Le seul changement fut le remplacement des colons par des autochtones dans les structures administratives. C’est dans ce sens qu’on peut dire que le projet colonial, qui était de faire émerger une élite africaine familiarisée avec la langue, les institutions et les méthodes du colonisateur pour pérenniser l’entreprise coloniale, fut une réussite. En effet, cette élite qui nous a conduits à l’indépendance n’a pas pu inventer d’autres manières de faire, d’autres méthodes, d’autres institutions que celles du côlon.

Le nouvel Etat malien indépendant a donc été bâti à l’image de l’administration coloniale. Très centralisé, cet  Etat a exclu la grande majorité de Maliens par le simple fait qu’ils n’ont pas reçu l’éducation coloniale et qu’ils ne parlent pas la langue du colonisateur (rendue légitime et instrument d’exercice du pouvoir). Autrement dit, quand on n’est pas allé à l’école pour apprendre à lire et écrire le français, on n’a pas son mot à dire dans la gestion des affaires étatiques parce qu’on est considéré comme un « kunfi » (analphabète). Le choix du français comme seule langue officielle, donc langue de gestion des affaires de l’Etat favorise la mainmise de l’élite formée par le colon sur le pouvoir et acte l’exclusion de l’essentiel de la population.

Si cette posture était excusable aux premières heures des indépendances par le fait que l’on manquait de recul par rapport aux manipulations idéologiques dont on a été victime, il est inimaginable qu’après plus de 60 ans d’indépendance, nous soyons encore dans l’incapacité d’inventer un modèle étatique adapté à notre pays. En effet, les leçons tirées sur notre construction étatique depuis les indépendances et encore plus sur les trois décennies de notre prétendu régime démocratique sont assez claires, notre modèle étatique (donc de gouvernance) n’est pas conforme à nos réalités.

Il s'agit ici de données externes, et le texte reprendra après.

(** X6.  When [config.acList] is not an array, [render()] throws a
    [TypeError] at [acList.map], before the preview is prepared: the stored
    data and the preview nodes are as before, the container is empty, and
    nothing is notified. *)
Theorem render_needs_array (w : Widget) :
  (forall elems, acList (config w) <> PArr elems) ->
  let w' := after render w in
  result render w = Throw TypeError
  /\ _data w' = _data w
  /\ container w' = Some []
  /\ preview w' = preview w
  /\ notifier w' = notifier w.
Proof.
  intros Harr.
  assert (Hmake : makeInputHolder (with_container (Some []) w)
                  = (Throw TypeError, with_container (Some []) w)).
  { unfold makeInputHolder, bind, gets, lift. simpl.
    destruct (dom_write (placeholder (config w)))
      as [shown|[]] eqn:Hshown;
      [| reflexivity
       | unfold dom_write in Hshown;
         destruct (stringifiable (placeholder (config w))); discriminate].
    destruct (acList (config w)) as [| | | | | | |elems] eqn:E;
      try reflexivity.
    destruct (Harr elems eq_refl). }
  assert (Hrun : render w = (Throw TypeError, with_container (Some []) w)).
  { unfold render, bind at 1, modify. unfold bind at 1. rewrite Hmake.
    reflexivity. }
  cbv zeta. unfold after, result. rewrite Hrun. split_and!; reflexivity.
Qed.

End Rendering.

(** ** Choosing a product *)

(** X7.  On a rendered widget, a click on a product records its URL, writes
    its title into the input, closes the list, clears the error class, sets
    the progress bar loading, runs the setter with the URL and sends one
    request for it; it shows no notification and leaves the select where it
    is, attached or removed. *)
Theorem li_click_starts_fetch (w : Widget) (v : InputView) (li : Li) :
  inputView w = Some v ->
  let w' := after (li_click li) w in
  result (li_click li) w = Ret tt
  /\ url w' = li_url li
  /\ inputView w' =
     Some (with_progress true (progress_loaded v)
            (with_holder_error false
              (with_select_active false (with_input_value (li_title li) v))))
  /\ _data w' =
     {| link := vor_else (Plain (li_url li)) (link (_data w));
        meta := meta (_data w) |}
  /\ ajax w' = ajax w ++ [request_of w (li_url li)]
  /\ notifier w' = notifier w
  /\ (select_attached <$> inputView w') = Some (select_attached v).
Proof.
  intros Hv. cbv zeta. unfold li_click. run_methods. rewrite Hv. simpl.
  split_and!; reflexivity.
Qed.

(** ** Filtering, on its edges *)

(** Writing the children of a list changes nothing to what
    [document.getElementById] finds for the input. *)
Lemma getElementById_productSelectFilter_products (w : Widget) (v : InputView)
    (l : list Li) :
  inputView w = Some v ->
  getElementById_productSelectFilter (with_inputView (Some (with_products l v)) w)
  = getElementById_productSelectFilter w.
Proof.
  intros Hv. unfold getElementById_productSelectFilter, own_input_in_document,
    own_list_in_document. simpl. rewrite Hv. reflexivity.
Qed.

Lemma filter_elems_throws (f : plain -> outcome bool) (elems : list plain) :
  (forall x e, f x = Throw e -> e = TypeError) ->
  (exists x, In x elems /\ f x = Throw TypeError) ->
  filter_elems f elems = Throw TypeError.
Proof.
  intros Hf. induction elems as [|y elems IH]; intros (x & Hin & Hx).
  - destruct Hin.
  - cbn [filter_elems]. destruct (f y) as [b|e] eqn:Ey; cbn [obind].
    + destruct Hin as [-> | Hin]; [congruence|].
      rewrite IH by eauto. reflexivity.
    + rewrite (Hf y e Ey). reflexivity.
Qed.

Section FilteringEdges.

Context {rt : Runtime}.

(** What the handler reads from the input that [document.getElementById]
    finds: the text typed into the input of the widget, or the text of the
    first input elsewhere. *)
Lemma productSelectFilter_value_reads (w : Widget) (typed t : jsstring) :
  (getElementById_productSelectFilter w = Own /\ t = typed)
  \/ (getElementById_productSelectFilter w = Other
      /\ exists i, other_input (elsewhere w) = Some i /\ input_reads i = PStr t) ->
  productSelectFilter_value typed w = (Ret (PStr t), w).
Proof.
  unfold productSelectFilter_value.
  intros [[-> ->] | (-> & i & -> & ->)]; reflexivity.
Qed.

Lemma filteringProducts_own (w : Widget) (v : InputView)
    (entries : list CatalogEntry) (typed t : jsstring) :
  acList (config w) = PArr (map entry_object entries) ->
  productSelectFilter_value typed w = (Ret (PStr t), w) ->
  getElementById_productsList w = Own ->
  inputView w = Some v ->
  filteringProducts typed w =
  (Ret tt,
   with_inputView
     (Some (with_products (map entry_li (List.filter (matches t) entries)) v)) w).
Proof.
  intros Hcat Hread Hown Hv.
  unfold filteringProducts, bind. rewrite Hread.
  unfold productsList_clear, update_view. rewrite Hown, Hv.
  rewrite (filterProductsList_appends _ entries) by exact Hcat.
  rewrite (appendProducts_own _ _ (with_products [] v));
    [reflexivity | | reflexivity].
  rewrite (getElementById_productsList_products w v) by exact Hv. exact Hown.
Qed.

Lemma filteringProducts_other (w : Widget) (o : OtherList)
    (entries : list CatalogEntry) (typed t : jsstring) :
  acList (config w) = PArr (map entry_object entries) ->
  productSelectFilter_value typed w = (Ret (PStr t), w) ->
  getElementById_productsList w = Other ->
  other_list (elsewhere w) = Some o ->
  filteringProducts typed w =
  (Ret tt,
   with_elsewhere
     {| other_list :=
          Some {| list_precedes := list_precedes o;
                  list_items := map entry_li (List.filter (matches t) entries) |};
        other_input := other_input (elsewhere w) |} w).
Proof.
  intros Hcat Hread Hother Ho.
  unfold filteringProducts, bind. rewrite Hread.
  unfold productsList_clear, update_other_list. rewrite Hother, Ho.
  rewrite (filterProductsList_appends _ entries) by exact Hcat.
  rewrite (appendProducts_other _ _
             {| list_precedes := list_precedes o; list_items := [] |});
    [reflexivity | | reflexivity].
  rewrite (getElementById_productsList_items w o) by exact Ho. exact Hother.
Qed.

En dépit des notes positives des « baromètres de la démocratie » faisant du Mali l’un des pays les plus démocratiques en Afrique subsaharienne, l’incapacité de ce régime à apporter des réponses concrètes aux défis les plus élémentaires, notamment en matière d’éducation et de santé doit nous amener à reconnaître son obsolescence. D’ailleurs, notre démocratie, comme le note Aminata Dramane Traoré, se résume à l’organisation périodique d’échéances électorales au regard desquelles tout devient secondaire. Ce qui est demandé au pouvoir en place, c’est de consacrer son temps et son énergie à la tenue d’élections dont la transparence et la validité sont jugées par des partenaires occidentaux, ce qui est une manière de perpétuer la tradition paternaliste et l’infantilisation permanente de nos pays.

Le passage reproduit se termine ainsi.